Migrants and people in motion at large are challenged by spacial and mental aspects. Ludger Pries talks about the multiple levels and spacial dimensions of the production and re-production process of collective identity based on his research, but also his experiences as fellow researcher abroad. His approach goes far beyond the concept of hopping from one container culture to the other. Instead he conceptualizes identity within the context of ethnicity and internationalisation on the one hand and cosmopolitanism on the other hand.

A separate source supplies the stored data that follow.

(** * Fedpath: credential store, external data clients and route journal

    A shallow embedding of [main.py].  Python values are a small tagged
    union, floats are IEEE-754 binary64 (the kernel's primitive floats),
    exceptions are an error result, and everything the program touches
    outside its own process (the UI log written by [st.error] and
    [st.write], the HTTP endpoints, the MySQL table and the journal file)
    is one explicit [world] threaded through a state-and-error monad. *)

From Stdlib Require Import ZArith List String Ascii Bool Lia Floats DecimalString.
Import ListNotations.

#[local] Set Warnings "-inexact-float,-register-all".
#[local] Open Scope string_scope.
#[local] Open Scope Z_scope.

(** ** Python values *)

(** What [json.load] / [Response.json()] produce, which is also all the
    program computes with: [None], booleans, unbounded ints, floats,
    strings, lists and string-keyed dicts (a dict is its item list, keys
    pairwise distinct, in insertion order). *)
Inductive pyval : Type :=
| VNone
| VBool (b : bool)
| VInt (z : Z)
| VFloat (f : float)
| VStr (s : string)
| VList (items : list pyval)
| VDict (items : list (string * pyval)).

(** The exception classes that can reach the program.  Every one of them
    derives from [Exception]. *)
Inductive exn : Type :=
| FileNotFoundError
| JSONDecodeError
| KeyError (key : string)
| IndexError
| TypeError
| AttributeError
| ValueError
| ZeroDivisionError
| OverflowError
| UnicodeDecodeError
| RecursionError
| RequestException (text : string)
| OperationalError
| ProgrammingError
| DataError
| IntegrityError.

Inductive result (A : Type) : Type :=
| Ok (a : A)
| Raise (e : exn).
Arguments Ok {A} a.
Arguments Raise {A} e.

(** ** Float and int arithmetic as Python performs it *)

Module PyNum.

Definition Z2SF (z : Z) : spec_float :=
  match z with
  | Z0 => S754_zero false
  | Zpos p => S754_finite false p 0
  | Zneg p => S754_finite true p 0
  end.
(** * Logpush: task selection, display formatting and notification gating

    A shallow embedding of the core of [src/main.py]: the TODO/SCHEDULED
    line parser, the sort by due time, the fixed-width display formatter,
    the notification gate and the widget writer, with the properties the
    specification states about them.

    Python [str] values are modelled as lists of 8-bit code points
    ([list ascii], code points 0..255).  On that range [str.isspace] and the
    regular-expression class [\d] are exactly the sets given below. *)

From Stdlib Require Import Ascii String.
From Stdlib Require Import List ZArith Lia Bool Arith PeanoNat.
From Stdlib Require Import Sorting.Sorted Sorting.Permutation.
From Stdlib Require DecimalString DecimalNat DecimalFacts.
Import ListNotations.

Set Implicit Arguments.

(** ** Python values and outcomes *)

Definition str := list ascii.

(** A string literal of the source. *)
Definition lit (s : string) : str := list_ascii_of_string s.

(** Exceptions the modelled code can raise. *)
Inductive exn := TypeError | ValueError | IndexError.

(** Outcome of running a piece of the program: a value, an uncaught
    exception, or [NoFuel] when a [while] loop was cut after the given
    number of iterations. *)
Inductive result (A : Type) : Type :=
| Ret (a : A)
| Raise (e : exn)
| NoFuel.

Arguments Ret {A} a.
Arguments Raise {A} e.
Arguments NoFuel {A}.

Definition bind {A B} (m : result A) (k : A -> result B) : result B :=
  match m with
  | Ret a => k a
  | Raise e => Raise e
  | NoFuel => NoFuel
  end.

Notation "x <- m ;; k" := (bind m (fun x => k))
  (at level 61, m at next level, right associativity).

(** ** String primitives *)

(** [str.isspace] on one character (code points below 256): TAB..CR,
    FS..US, SPACE, NEL and NBSP. *)
Definition isspace (c : ascii) : bool :=
  let n := nat_of_ascii c in
  ((9 <=? n) && (n <=? 13)) || ((28 <=? n) && (n <=? 32))
  || (n =? 133) || (n =? 160).

Fixpoint lstrip (s : str) : str :=
  match s with
  | [] => []
  | c :: s' => if isspace c then lstrip s' else s
  end.

Fixpoint rstrip (s : str) : str :=
  match s with
  | [] => []
  | c :: s' =>
      match rstrip s' with
      | [] => if isspace c then [] else [c]
      | t => c :: t
      end
  end.

(** [s.strip()] *)
Definition strip (s : str) : str := rstrip (lstrip s).

(** [s[:n]] for a Python integer [n]: a negative bound counts from the end
    and is clamped at 0; a bound past the end is clamped at [len(s)]. *)
Definition slice_to (s : str) (n : Z) : str :=
  if (n <? 0)%Z then firstn (Z.to_nat (Z.of_nat (length s) + n)) s
  else firstn (Z.to_nat n) s.

(** [len(s)] as a Python integer. *)
Definition len (s : str) : Z := Z.of_nat (length s).

Definition space : ascii := " "%char.
Definition ellipsis : str := lit "...".

(** ** truncate_task_description *)

(** The loop [while end > 0 and task_description[end] != ' ': end -= 1],
    started at a positive [end].  Indexing past the end raises. *)
Fixpoint find_space (desc : str) (e : nat) : result nat :=
  match e with
  | 0 => Ret 0
  | S e' =>
      match nth_error desc e with
      | None => Raise IndexError
      | Some c => if Ascii.eqb c space then Ret e else find_space desc e'
      end
  end.

(** The loop
    [while len(truncated) + 3 > trunc_length:
       truncated = truncated[:len(truncated) - 1].strip()]. *)
Fixpoint drop_until_fits (fuel : nat) (truncated : str) (trunc_length : Z)
  : result str :=
  match fuel with
  | 0 => NoFuel
  | S fuel' =>
      if (len truncated + 3 >? trunc_length)%Z
      then drop_until_fits fuel'
             (strip (slice_to truncated (len truncated - 1))) trunc_length
      else Ret truncated
  end.

Definition truncate_task_description (fuel : nat) (task_description : str)
  (trunc_length : Z) : result str :=
  if (len task_description <=? trunc_length)%Z then Ret task_description
  else
    e <- (if (0 <? trunc_length)%Z
          then n <- find_space task_description (Z.to_nat trunc_length) ;;
               Ret (Z.of_nat n)
          else Ret trunc_length) ;;
    if (e =? 0)%Z
    then Ret (strip (slice_to task_description (trunc_length - 3)) ++ ellipsis)
    else
      truncated <- drop_until_fits fuel (strip (slice_to task_description e))
                     trunc_length ;;
      Ret (truncated ++ ellipsis).

(** ** Prefix, substring and fixed-width regular expressions *)

Fixpoint str_eqb (a b : str) : bool :=
  match a, b with
  | [], [] => true
  | x :: a', y :: b' => Ascii.eqb x y && str_eqb a' b'
  | _, _ => false
  end.

(** [s.startswith(p)] *)
Fixpoint startswith (p s : str) : bool :=
  match p, s with
  | [], _ => true
  | a :: p', b :: s' => Ascii.eqb a b && startswith p' s'
  | _ :: _, [] => false
  end.

(** [sub in s] *)
Fixpoint contains (sub s : str) : bool :=
  startswith sub s ||
  match s with
  | [] => false
  | _ :: s' => contains sub s'
  end.

(** The regular expressions of the source are sequences of one-character
    classes; such a pattern is a list of character predicates. *)
Definition pattern := list (ascii -> bool).

Definition is_digit (c : ascii) : bool :=
  (48 <=? nat_of_ascii c) && (nat_of_ascii c <=? 57).

Definition chars (s : string) : pattern := map Ascii.eqb (lit s).

(** [\d{4}-\d{2}-\d{2}] *)
Definition date_pattern : pattern :=
  [is_digit; is_digit; is_digit; is_digit; Ascii.eqb "-"%char;
   is_digit; is_digit; Ascii.eqb "-"%char; is_digit; is_digit].

(** [\d{2}:\d{2}] *)
Definition time_pattern : pattern :=
  [is_digit; is_digit; Ascii.eqb ":"%char; is_digit; is_digit].

(** [re.match(p, s)]: the pattern matches at the start of [s]. *)
Fixpoint re_match (p : pattern) (s : str) : bool :=
  match p, s with
  | [], _ => true
  | f :: p', c :: s' => f c && re_match p' s'
  | _ :: _, [] => false
  end.

(** [re.search(p, s)]: the leftmost position at which the pattern matches,
    returned as the rest of the string from that position on. *)
Fixpoint re_search (p : pattern) (s : str) : option str :=
  if re_match p s then Some s
  else match s with
       | [] => None
       | _ :: s' => re_search p s'
       end.

(** ** parse_task_line and parse_scheduled_line *)

Definition newline : ascii := ascii_of_nat 10.

(** The greedy [.+]: the longest run of characters other than newline. *)
Fixpoint dot_plus (s : str) : str :=
  match s with
  | [] => []
  | c :: s' => if Ascii.eqb c newline then [] else c :: dot_plus s'
  end.

(** [re.match(r"- TODO (.+)", line)] and its group 1. *)
Definition parse_task_line (line : str) : option str :=
  if startswith (lit "- TODO ") line
  then match dot_plus (skipn 7 line) with
       | [] => None
       | g => Some g
       end
  else None.

Definition parse_scheduled_line (line : str) : option str * option str :=
  let date_match := re_search (chars "SCHEDULED: <" ++ date_pattern) line in
  let time_match := re_search time_pattern line in
  (option_map (fun m => firstn 10 (skipn 12 m)) date_match,
   option_map (firstn 5) time_match).

(** ** Dates and times *)

(** A naive [datetime]. *)
Record datetime := mkdt {
  year : Z; month : Z; day : Z;
  hour : Z; minute : Z; second : Z; microsecond : Z }.

Local Open Scope Z_scope.

Definition is_leap (y : Z) : bool :=
  (y mod 4 =? 0) && (negb (y mod 100 =? 0) || (y mod 400 =? 0)).

Definition days_in_month (y m : Z) : Z :=
  match m with
  | 2 => if is_leap y then 29 else 28
  | 4 | 6 | 9 | 11 => 30
  | _ => 31
  end.

Definition digit_val (c : ascii) : Z := Z.of_nat (nat_of_ascii c) - 48.

(** [int(s)] on a run of decimal digits. *)
Definition num (s : str) : Z :=
  fold_left (fun acc c => 10 * acc + digit_val c) s 0.

(** What the [datetime] constructor accepts as a date. *)
Definition valid_date (y m d : Z) : bool :=
  (1 <=? y) && (y <=? 9999) && (1 <=? m) && (m <=? 12)
  && (1 <=? d) && (d <=? days_in_month y m).

Definition valid_time (h mi : Z) : bool :=
  (0 <=? h) && (h <=? 23) && (0 <=? mi) && (mi <=? 59).

(** [datetime.strptime(date, '%Y-%m-%d')] on a token matched by
    [\d{4}-\d{2}-\d{2}]: the three fields are read off their fixed
    positions; a field out of range raises [ValueError]. *)
Definition strptime_date (date : str) : result datetime :=
  let y := num (firstn 4 date) in
  let m := num (firstn 2 (skipn 5 date)) in
  let d := num (firstn 2 (skipn 8 date)) in
  if valid_date y m d then Ret (mkdt y m d 0 0 0 0) else Raise ValueError.

(** [datetime.strptime(f'{date} {time}', '%Y-%m-%d %H:%M')] on tokens
    matched by [\d{4}-\d{2}-\d{2}] and [\d{2}:\d{2}]. *)
Definition strptime_date_time (date time : str) : result datetime :=
  let y := num (firstn 4 date) in
  let m := num (firstn 2 (skipn 5 date)) in
  let d := num (firstn 2 (skipn 8 date)) in
  let h := num (firstn 2 time) in
  let mi := num (firstn 2 (skipn 3 time)) in
  if valid_date y m d && valid_time h mi
  then Ret (mkdt y m d h mi 0 0) else Raise ValueError.

(** Comparison of naive datetimes: lexicographic on the seven fields. *)
Definition dt_fields (d : datetime) : list Z :=
  [year d; month d; day d; hour d; minute d; second d; microsecond d].

Fixpoint lex_ltb (a b : list Z) : bool :=
  match a, b with
  | x :: a', y :: b' => if x =? y then lex_ltb a' b' else x <? y
  | [], _ :: _ => true
  | _, [] => false
  end.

Ludger Pries is a professor for sociology at the Ruhr-University Bochum. He chairs the Immigration and Ethnic Minorities Section of the German Society for Sociology. He studied sociology and social sciences at the universities of Bochum, Erlangen-Nürnberg and Puebla (Mexico). Since then, research and teaching assignments have taken him to Brazil, Mexico, Spain and the United States. His research focuses on comparative studies in organisational and labour sociology as well as on the sociology of migration and transnationalism. As he especially covers issues concerning transnational migration and social incorporation processes, Ludger Pries' latest publications deal with processes of transnationalism theoretically and empirically (both Wiesbaden 2010).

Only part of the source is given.